▸ Work required
Print every line of the listing below, starting with the line that holds "match span_while is_word_char" and going on through the line that holds "(** What [dispatch]", both included, and print nothing else.

***

(* ===== verification/Lifecycle.v ===== *)
(** The process around the endpoints: graceful shutdown ([app/core/lifecycle.py]), the
    middleware that every request passes ([app/core/middleware.py], [app/core/context.py],
    the request metrics of [app/core/metrics.py]), the health probes
    ([app/services/health_service.py], [app/routers/health_router.py]), the sessions of a
    request and the pools behind them ([app/core/database.py], [app/core/redis.py]) and
    the order of start-up and shutdown ([app/main.py]).

    Times are microseconds.  A request is a task that the event loop suspends between
    the two halves of [dispatch]; a trace of events is one interleaving of the tasks.
    While [wait_for_drain] sleeps, other tasks run: the environment says, for every
    sleep, how late the loop wakes up and which events happened. *)

From S2P Require Import Prelude.

Local Open Scope Z_scope.

(** ** [ShutdownManager] *)

Record ShutdownManager : Type := mkManager {
  is_shutting_down : bool;
  in_flight_requests : Z;
  shutdown_timeout : Z;
  drain_event : bool
}.

Definition new_manager (timeout : Z) : ShutdownManager := mkManager false 0 timeout false.

Definition increment_in_flight (m : ShutdownManager) : ShutdownManager :=
  mkManager (is_shutting_down m) (in_flight_requests m + 1) (shutdown_timeout m) (drain_event m).

Definition decrement_in_flight (m : ShutdownManager) : ShutdownManager :=
  let n := Z.max 0 (in_flight_requests m - 1) in
  mkManager (is_shutting_down m) n (shutdown_timeout m)
    (if (n =? 0) && is_shutting_down m then true else drain_event m).

Definition initiate_shutdown (m : ShutdownManager) : ShutdownManager :=
  if is_shutting_down m then m
  else mkManager true (in_flight_requests m) (shutdown_timeout m)
         (if in_flight_requests m =? 0 then true else drain_event m).

(** [reset], for test isolation. *)
Definition reset_manager (m : ShutdownManager) : ShutdownManager := mkManager false 0 (shutdown_timeout m) false.

(** ** Request metrics *)

Definition is_digit (c : ascii) : bool := let n := nat_of_ascii c in ((48 <=? n) && (n <=? 57))%nat.
Definition is_hex (c : ascii) : bool :=
  let n := nat_of_ascii c in is_digit c || ((97 <=? n) && (n <=? 102))%nat || ((65 <=? n) && (n <=? 70))%nat.

Fixpoint span_while (f : ascii -> bool) (l : list ascii) : nat :=
  match l with [] => O | c :: l' => if f c then S (span_while f l') else O end.

(** [re.sub]: a matcher gives the length of the match at a position, and the leftmost
    matches that do not overlap are replaced. *)
Fixpoint sub_fuel (fuel : nat) (matches : list ascii -> option nat) (by_ : list ascii) (l : list ascii) : list ascii :=
  match fuel, l with
  | S fuel', c :: l' =>
      match matches l with
      | Some (S n) => by_ ++ sub_fuel fuel' matches by_ (drop n l')
      | _ => c :: sub_fuel fuel' matches by_ l'
      end
  | _, _ => []
  end.
Definition re_sub (matches : list ascii -> option nat) (by_ : string) (s : list ascii) : list ascii :=
  sub_fuel (length s) matches (chars by_) s.

(** [/\d+] *)
Definition integer_id (l : list ascii) : option nat :=
  match l with
  | c :: l' => if bool_decide (c = "/"%char) then
                 match span_while is_digit l' with O => None | n => Some (S n) end
               else None
  | [] => None
  end.
(** [/[0-9a-fA-F]{24,64}] *)
Definition hex_id (l : list ascii) : option nat :=
  match l with
  | c :: l' => if bool_decide (c = "/"%char) then
                 let n := span_while is_hex l' in
                 if (24 <=? n)%nat then Some (S (Nat.min n 64)) else None
               else None
  | [] => None
  end.
(** A UUID: groups of 8, 4, 4, 4 and 12 hexadecimal digits. *)
Fixpoint hex_groups (sizes : list nat) (l : list ascii) : bool :=
  match sizes with
  | [] => true
  | n :: rest =>
      (n <=? span_while is_hex (take n l))%nat &&
      match rest with
      | [] => true
      | _ => match drop n l with c :: l' => bool_decide (c = "-"%char) && hex_groups rest l' | [] => false end
      end
  end.
Definition uuid_id (l : list ascii) : option nat :=
  match l with
  | c :: l' => if bool_decide (c = "/"%char) && hex_groups [8; 4; 4; 4; 12]%nat l' then Some 37%nat else None
  | [] => None
  end.
(** [\{[a-zA-Z0-9_]+\}] *)
Definition route_param (l : list ascii) : option nat :=
  match l with
  | c :: l' => if bool_decide (c = "{"%char) then
                 match span_while is_word_char l' with
                 | O => None
                 | n => match drop n l' with d :: _ => if bool_decide (d = "}"%char) then Some (S (S n)) else None | [] => None end
                 end
               else None
  | [] => None
  end.

(** [normalize_path]: the template of the matched route, or else the raw path with its
    identifiers taken out. *)
Definition normalize_path (route : option string) (raw_path : string) : string :=
  match route with
  | Some route_path => if bool_decide (route_path = "") then
                         of_chars (re_sub integer_id "/:id" (re_sub hex_id "/:id" (re_sub uuid_id "/:id" (chars raw_path))))
                       else of_chars (re_sub route_param ":id" (chars route_path))
  | None => of_chars (re_sub integer_id "/:id" (re_sub hex_id "/:id" (re_sub uuid_id "/:id" (chars raw_path))))
  end.

(** The labels of a request counter, and [PrometheusMetrics]. *)
Definition label : Type := string * string * Z.
Record request_metrics : Type := mkMetrics {
  http_requests_in_flight : Z;
  http_requests_total : gmap label Z;
  http_request_duration : gmap label (list Z)
}.
Definition new_metrics : request_metrics := mkMetrics 0 ∅ ∅.

(** ** The middleware *)

Record request : Type := mkRequest {
  rq_method : string;
  rq_route : option string;
  rq_path : string;
  rq_correlation_header : option string;
  rq_request_id_header : option string
}.

Record response : Type := mkResponse { status_code : Z; headers : list (string * string) }.

(** A non-empty string is true. *)
Definition truthy (s : option string) : bool := match s with Some s => negb (bool_decide (s = "")) | None => false end.

(** The identifier a request is known by: the client's, or a new one. *)
Definition correlation_of (rq : request) (fresh : string) : string :=
  let incoming_id := if truthy (rq_correlation_header rq) then rq_correlation_header rq else rq_request_id_header rq in
  match incoming_id with
  | Some s => if bool_decide (py_strip s = "") then fresh else py_strip s
  | None => fresh
  end.

(** What [dispatch] holds while its task is suspended. *)
Record frame : Type := mkFrame { fr_request : request; fr_correlation : string; fr_span : option (string * string); fr_start : Z }.

Record http_state : Type := mkHttp {
  manager : ShutdownManager;
  metrics : request_metrics;
  frames : gmap nat frame;
  correlation_ctx : gmap nat string;
  lost : list nat  (** tasks whose [dispatch] raised before its [try]; no state of the code *)
}.

Definition http_init (timeout : Z) : http_state := mkHttp (new_manager timeout) new_metrics ∅ ∅ [].

Definition security_headers : list (string * string) :=
  [("X-Content-Type-Options", "nosniff"); ("X-Frame-Options", "DENY");
   ("Strict-Transport-Security", "max-age=31536000; includeSubDomains");
   ("Referrer-Policy", "strict-origin-when-cross-origin"); ("X-XSS-Protection", "0")].

Definition set_headers (hs : list (string * string)) (h : list (string * string)) : list (string * string) :=
  foldl (fun h kv => dict_set h kv.1 kv.2) h hs.

(** The headers written on a response. *)
Definition decorate (shutting_down : bool) (process_time : string) (fr : frame) (r : response) : response :=
  mkResponse (status_code r)
    (set_headers security_headers
       (set_headers (match fr_span fr with
                     | Some (trace_id, span_id) => [("traceparent", "00-" +:+ trace_id +:+ "-" +:+ span_id +:+ "-01")]
                     | None => []
                     end)
          (set_headers [("X-Process-Time-Ms", process_time); ("X-Request-ID", fr_correlation fr);
                        ("X-Correlation-ID", fr_correlation fr)]
             (set_headers (if shutting_down then [("Connection", "close")] else []) (headers r))))).

(** [dispatch] up to [await call_next]: the counters move first; then, before the [try]
    begins, the headers, the tracer, [request.url] and the log are used, and an exception
    there ([prelude], with whether the identifier was bound by then) leaves at once. *)
Definition dispatch_begin (task : nat) (rq : request) (fresh : string) (span : option (string * string)) (now : Z)
  (prelude : option (bool * exc)) (st : http_state) : result () * http_state :=
  let manager := increment_in_flight (manager st) in
  let metrics := mkMetrics (http_requests_in_flight (metrics st) + 1) (http_requests_total (metrics st)) (http_request_duration (metrics st)) in
  let cid := correlation_of rq fresh in
  let bound := <[task := cid]> (correlation_ctx st) in
  match prelude with
  | Some (was_bound, e) =>
      (Raise e, mkHttp manager metrics (frames st) (if was_bound : bool then bound else correlation_ctx st) (task :: lost st))
  | None => (Ok (), mkHttp manager metrics (<[task := mkFrame rq cid span now]> (frames st)) bound (lost st))
  end.

(** The rest of [dispatch], the [finally] block included: the application answered, or
    raised an exception, which goes on. *)
Definition dispatch_end (task : nat) (fr : frame) (outcome : result response) (process_time : string) (now : Z)
  (st : http_state) : result response * http_state :=
  let answer := match outcome with
                | Ok r => Ok (decorate (is_shutting_down (manager st)) process_time fr r)
                | Raise e => Raise e
                end in
  let status := match outcome with Ok r => status_code r | Raise _ => 500 end in
  let lbl := (rq_method (fr_request fr), normalize_path (rq_route (fr_request fr)) (rq_path (fr_request fr)), status) in
  let total := http_requests_total (metrics st) in
  let durations := http_request_duration (metrics st) in
  (answer,
   mkHttp (decrement_in_flight (manager st))
     (mkMetrics (http_requests_in_flight (metrics st) - 1) (<[lbl := default 0 (total !! lbl) + 1]> total)
        (<[lbl := default [] (durations !! lbl) ++ [now - fr_start fr]]> durations))
     (delete task (frames st)) (delete task (correlation_ctx st)) (lost st)).

(** ** Interleavings *)

Inductive event : Type :=
  | EvBegin (task : nat) (rq : request) (fresh : string) (span : option (string * string)) (now : Z) (prelude : option (bool * exc))
  | EvEnd (task : nat) (outcome : result response) (process_time : string) (now : Z)
  | EvSignal.

(** One event; a task begins once and ends once. *)
Definition step (ev : event) (st : http_state) : http_state :=
  match ev with
  | EvBegin task rq fresh span now prelude =>
      match frames st !! task with None => (dispatch_begin task rq fresh span now prelude st).2 | Some _ => st end
  | EvEnd task outcome process_time now =>
      match frames st !! task with Some fr => (dispatch_end task fr outcome process_time now st).2 | None => st end
  | EvSignal => mkHttp (initiate_shutdown (manager st)) (metrics st) (frames st) (correlation_ctx st) (lost st)
  end.

Definition run_events (evs : list event) (st : http_state) : http_state := foldl (fun st ev => step ev st) st evs.

(** ** [wait_for_drain]

    [env i] is what the [i]-th sleep brings: how much later than asked the loop wakes
    the waiter, and the events of the other tasks meanwhile. *)

Definition environment : Type := nat -> Z * list event.

Definition sleep_duration (timeout elapsed : Z) : Z := Z.min 100000 (Z.max 1000 (timeout - elapsed)).

Record drain_result : Type := mkDrain { drained : bool; slept : nat; elapsed_time : Z; drain_state : http_state }.

(** The polling loop; [None] when the fuel is out. *)
Fixpoint drain_loop (fuel : nat) (env : environment) (timeout : Z) (i : nat) (elapsed : Z) (st : http_state)
  : option drain_result :=
  match fuel with
  | O => None
  | S fuel' =>
      if 0 <? in_flight_requests (manager st) then
        if timeout <=? elapsed then Some (mkDrain false i elapsed st)
        else let '(late, evs) := env i in
             drain_loop fuel' env timeout (S i) (elapsed + sleep_duration timeout elapsed + late) (run_events evs st)
      else Some (mkDrain true i elapsed st)
  end.

Definition wait_for_drain (fuel : nat) (env : environment) (timeout : option Z) (st : http_state) : option drain_result :=
  let effective_timeout := default (shutdown_timeout (manager st)) timeout in
  let st := step EvSignal st in
  if in_flight_requests (manager st) =? 0 then Some (mkDrain true 0 0 st)
  else drain_loop fuel env effective_timeout 0 0 st.

(** ** Health probes *)

(** A dependency as a probe meets it within its time limit. *)
Inductive dependency : Type :=
  | Disabled
  | Answers (truthy_answer : bool)
  | TimesOut
  | Fails (exception_name : string).

Record readiness : Type := mkReadiness { rd_status : string; rd_checks : list (string * string) }.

***

▸ Answer area
                 match span_while is_word_char l' with
                 | O => None
                 | n => match drop n l' with d :: _ => if bool_decide (d = "}"%char) then Some (S (S n)) else None | [] => None end
                 end
               else None
  | [] => None
  end.

(** [normalize_path]: the template of the matched route, or else the raw path with its
    identifiers taken out. *)
Definition normalize_path (route : option string) (raw_path : string) : string :=
  match route with
  | Some route_path => if bool_decide (route_path = "") then
                         of_chars (re_sub integer_id "/:id" (re_sub hex_id "/:id" (re_sub uuid_id "/:id" (chars raw_path))))
                       else of_chars (re_sub route_param ":id" (chars route_path))
  | None => of_chars (re_sub integer_id "/:id" (re_sub hex_id "/:id" (re_sub uuid_id "/:id" (chars raw_path))))
  end.

(** The labels of a request counter, and [PrometheusMetrics]. *)
Definition label : Type := string * string * Z.
Record request_metrics : Type := mkMetrics {
  http_requests_in_flight : Z;
  http_requests_total : gmap label Z;
  http_request_duration : gmap label (list Z)
}.
Definition new_metrics : request_metrics := mkMetrics 0 ∅ ∅.

(** ** The middleware *)

Record request : Type := mkRequest {
  rq_method : string;
  rq_route : option string;
  rq_path : string;
  rq_correlation_header : option string;
  rq_request_id_header : option string
}.

Record response : Type := mkResponse { status_code : Z; headers : list (string * string) }.

(** A non-empty string is true. *)
Definition truthy (s : option string) : bool := match s with Some s => negb (bool_decide (s = "")) | None => false end.

(** The identifier a request is known by: the client's, or a new one. *)
Definition correlation_of (rq : request) (fresh : string) : string :=
  let incoming_id := if truthy (rq_correlation_header rq) then rq_correlation_header rq else rq_request_id_header rq in
  match incoming_id with
  | Some s => if bool_decide (py_strip s = "") then fresh else py_strip s
  | None => fresh
  end.

(** What [dispatch] holds while its task is suspended. *)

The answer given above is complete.